Nothing but the lines from the one with "is_free f = true ∧ pf_order f = o;" through the final line of the entries below should be written out, each exactly as given.
_ _ _ _ _
(* ===== verification/PmmInv.v ===== *)
(** * The allocator's invariant

    [pmm_lists s L A]: the free lists of [s] are the doubly linked lists [L],
    their frames and no others carry [PAGE_FREE], and the free blocks together
    with the blocks [A] outside the lists are aligned, inside memory and
    pairwise disjoint.  [pmm_inv] adds what the callers rely on: [A] are the
    allocated blocks, their frames record their order, and [kFreePages] counts
    the pages of the free blocks. *)

From S2P Require Import Prelude LinkedList Pmm PmmBlocks.
Open Scope Z_scope.

(** ** Views of the frame array *)

Definition frame_next (s : pmm) (p : Z) : option Z := kFrames s !! p ≫= pf_next.
Definition frame_prev (s : pmm) (p : Z) : option Z := kFrames s !! p ≫= pf_prev.

(** What a frame holds beside its list links. *)
Definition pf_data (f : PageFrame) : nat * Z * Z * Z * Z :=
  (pf_order f, pf_flags f, pf_refcount f, pf_numa_node f, pf_private_data f).

Definition is_free (f : PageFrame) : bool := has_flag (pf_flags f) PAGE_FREE.

(** The variables no operation after [pmm_init] touches. *)
Definition pmm_static (s : pmm) : Z * Z * Z := (kTotalPages s, kFramesAddr s, kHhdmOffset s).

(** Frames other than those in [ps] keep everything but their links. *)
Definition frames_agree (ps : list Z) (s s' : pmm) : Prop :=
  ∀ q, q ∉ ps → pf_data <$> kFrames s' !! q = pf_data <$> kFrames s !! q.

Lemma frames_agree_refl ps s : frames_agree ps s s.
Proof. done. Qed.

Lemma frames_agree_trans ps s1 s2 s3 :
  frames_agree ps s1 s2 → frames_agree ps s2 s3 → frames_agree ps s1 s3.
Proof. intros H1 H2 q Hq. by rewrite H2, H1. Qed.

Lemma frames_agree_mono ps ps' s s' : ps ⊆ ps' → frames_agree ps s s' → frames_agree ps' s s'.
Proof. intros Hps H q Hq. apply H. set_solver. Qed.

(** ** Flags *)

Lemma is_free_set f : is_free (pf_set_flags (set_flag (pf_flags f) PAGE_FREE) f) = true.
Proof.
  unfold is_free, PAGE_FREE. rewrite has_flag_bit by done. cbn [pf_flags pf_set_flags].
  rewrite set_flag_bit by done. by rewrite orb_true_r.
Qed.

Lemma is_free_clear f : is_free (pf_set_flags (clear_flag 8 (pf_flags f) PAGE_FREE) f) = false.
Proof.
  unfold is_free, PAGE_FREE. rewrite has_flag_bit by done. cbn [pf_flags pf_set_flags].
  rewrite clear_flag_bit by done. by rewrite andb_false_r.
Qed.

Lemma is_free_set_used f : is_free (pf_set_flags (set_flag (pf_flags f) PAGE_USED) f) = is_free f.
Proof.
  unfold is_free, PAGE_FREE, PAGE_USED. rewrite !has_flag_bit by done. cbn [pf_flags pf_set_flags].
  rewrite set_flag_bit by done. by rewrite orb_false_r.
Qed.

Lemma is_free_clear_used f : is_free (pf_set_flags (clear_flag 8 (pf_flags f) PAGE_USED) f) = is_free f.
Proof.
  unfold is_free, PAGE_FREE, PAGE_USED. rewrite !has_flag_bit by done. cbn [pf_flags pf_set_flags].
  rewrite clear_flag_bit by done. by rewrite andb_true_r.
Qed.

Lemma pf_data_free f f' : pf_data f = pf_data f' → is_free f = is_free f' ∧ pf_order f = pf_order f'.
Proof. unfold pf_data, is_free. intros [= E1 E2 _ _ _]. by rewrite E1, E2. Qed.

(** ** The invariant *)

Record pmm_lists (s : pmm) (L : nat → list Z) (A : list block) : Prop := {
  pl_heads : length (kFreeLists s) = S MAX_ORDER;
  pl_total : 0 ≤ kTotalPages s ≤ 2 ^ 52;
  pl_dom : ∀ p, is_Some (kFrames s !! p) ↔ 0 ≤ p < kTotalPages s;
  pl_chain : ∀ o h, kFreeLists s !! o = Some h →
    dchain (frame_next s) (frame_prev s) h (L o);
  pl_mem : ∀ o p f, (o ≤ MAX_ORDER)%nat → p ∈ L o → kFrames s !! p = Some f →
    is_free f = true ∧ pf_order f = o;
  pl_free : ∀ p f, kFrames s !! p = Some f → is_free f = true →
    ∃ o, (o ≤ MAX_ORDER)%nat ∧ p ∈ L o;
  pl_blocks : blocks_ok (kTotalPages s) (blocks L ++ A)
}.

Record pmm_inv (s : pmm) (L : nat → list Z) (A : list block) : Prop := {
  pi_lists : pmm_lists s L A;
  pi_count : kFreePages s = Z.of_nat (length (pages (blocks L)));
  pi_alloc : ∀ p o, (p, o) ∈ A → ∃ f, kFrames s !! p = Some f ∧ pf_order f = o ∧
    has_flag (pf_flags f) PAGE_USED = true
}.

Lemma pl_head_some s L A o : pmm_lists s L A → (o ≤ MAX_ORDER)%nat →
  ∃ h, kFreeLists s !! o = Some h.
Proof. intros H Ho. apply lookup_lt_is_Some. rewrite (pl_heads _ _ _ H). lia. Qed.

Lemma pl_head_order s L A o h : pmm_lists s L A → kFreeLists s !! o = Some h → (o ≤ MAX_ORDER)%nat.
Proof. intros H Hh. apply lookup_lt_Some in Hh. rewrite (pl_heads _ _ _ H) in Hh. lia. Qed.

Lemma pl_block_frame s L A b : pmm_lists s L A → b ∈ blocks L ++ A → is_Some (kFrames s !! b.1).
Proof.
  intros H Hb. apply (pl_dom _ _ _ H). destruct (pl_blocks _ _ _ H) as [HF _].
  rewrite Forall_forall in HF. destruct (HF _ Hb) as (_ & _ & ? & ?).
  pose proof (block_size_pos b.2). lia.
Qed.

Lemma pl_mem_frame s L A o p : pmm_lists s L A → (o ≤ MAX_ORDER)%nat → p ∈ L o → is_Some (kFrames s !! p).
Proof.
  intros H Ho Hp. apply (pl_block_frame s L A (p, o) H). apply elem_of_app. left.
  by apply elem_of_blocks.
Qed.

(** The head of a block outside the lists is in no free list. *)
Lemma pl_outside s L A p o o' : pmm_lists s L ((p, o) :: A) → (o' ≤ MAX_ORDER)%nat → p ∉ L o'.
Proof.
  intros H Ho' Hp. pose proof (pl_blocks _ _ _ H) as Hb.
  rewrite <-Permutation_middle in Hb. apply blocks_ok_head with (o' := o') in Hb.
  apply Hb, elem_of_app. left. by apply elem_of_blocks.
Qed.

Lemma pl_outside_free s L A p o f :
  pmm_lists s L ((p, o) :: A) → kFrames s !! p = Some f → is_free f = false.
Proof.
  intros H Hf. apply not_true_is_false. intros Hfree.
  destruct (pl_free _ _ _ H _ _ Hf Hfree) as (o' & Ho' & Hp). by eapply pl_outside.
Qed.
_ _ _ _ _
*Solution to this problem:*
    is_free f = true ∧ pf_order f = o;
  pl_free : ∀ p f, kFrames s !! p = Some f → is_free f = true →
    ∃ o, (o ≤ MAX_ORDER)%nat ∧ p ∈ L o;
  pl_blocks : blocks_ok (kTotalPages s) (blocks L ++ A)
}.

Record pmm_inv (s : pmm) (L : nat → list Z) (A : list block) : Prop := {
  pi_lists : pmm_lists s L A;
  pi_count : kFreePages s = Z.of_nat (length (pages (blocks L)));
  pi_alloc : ∀ p o, (p, o) ∈ A → ∃ f, kFrames s !! p = Some f ∧ pf_order f = o ∧
    has_flag (pf_flags f) PAGE_USED = true
}.

Lemma pl_head_some s L A o : pmm_lists s L A → (o ≤ MAX_ORDER)%nat →
  ∃ h, kFreeLists s !! o = Some h.
Proof. intros H Ho. apply lookup_lt_is_Some. rewrite (pl_heads _ _ _ H). lia. Qed.

Lemma pl_head_order s L A o h : pmm_lists s L A → kFreeLists s !! o = Some h → (o ≤ MAX_ORDER)%nat.
Proof. intros H Hh. apply lookup_lt_Some in Hh. rewrite (pl_heads _ _ _ H) in Hh. lia. Qed.

Lemma pl_block_frame s L A b : pmm_lists s L A → b ∈ blocks L ++ A → is_Some (kFrames s !! b.1).
Proof.
  intros H Hb. apply (pl_dom _ _ _ H). destruct (pl_blocks _ _ _ H) as [HF _].
  rewrite Forall_forall in HF. destruct (HF _ Hb) as (_ & _ & ? & ?).
  pose proof (block_size_pos b.2). lia.
Qed.

Lemma pl_mem_frame s L A o p : pmm_lists s L A → (o ≤ MAX_ORDER)%nat → p ∈ L o → is_Some (kFrames s !! p).
Proof.
  intros H Ho Hp. apply (pl_block_frame s L A (p, o) H). apply elem_of_app. left.
  by apply elem_of_blocks.
Qed.

(** The head of a block outside the lists is in no free list. *)
Lemma pl_outside s L A p o o' : pmm_lists s L ((p, o) :: A) → (o' ≤ MAX_ORDER)%nat → p ∉ L o'.
Proof.
  intros H Ho' Hp. pose proof (pl_blocks _ _ _ H) as Hb.
  rewrite <-Permutation_middle in Hb. apply blocks_ok_head with (o' := o') in Hb.
  apply Hb, elem_of_app. left. by apply elem_of_blocks.
Qed.

Lemma pl_outside_free s L A p o f :
  pmm_lists s L ((p, o) :: A) → kFrames s !! p = Some f → is_free f = false.
Proof.
  intros H Hf. apply not_true_is_false. intros Hfree.
  destruct (pl_free _ _ _ H _ _ Hf Hfree) as (o' & Ho' & Hp). by eapply pl_outside.
Qed.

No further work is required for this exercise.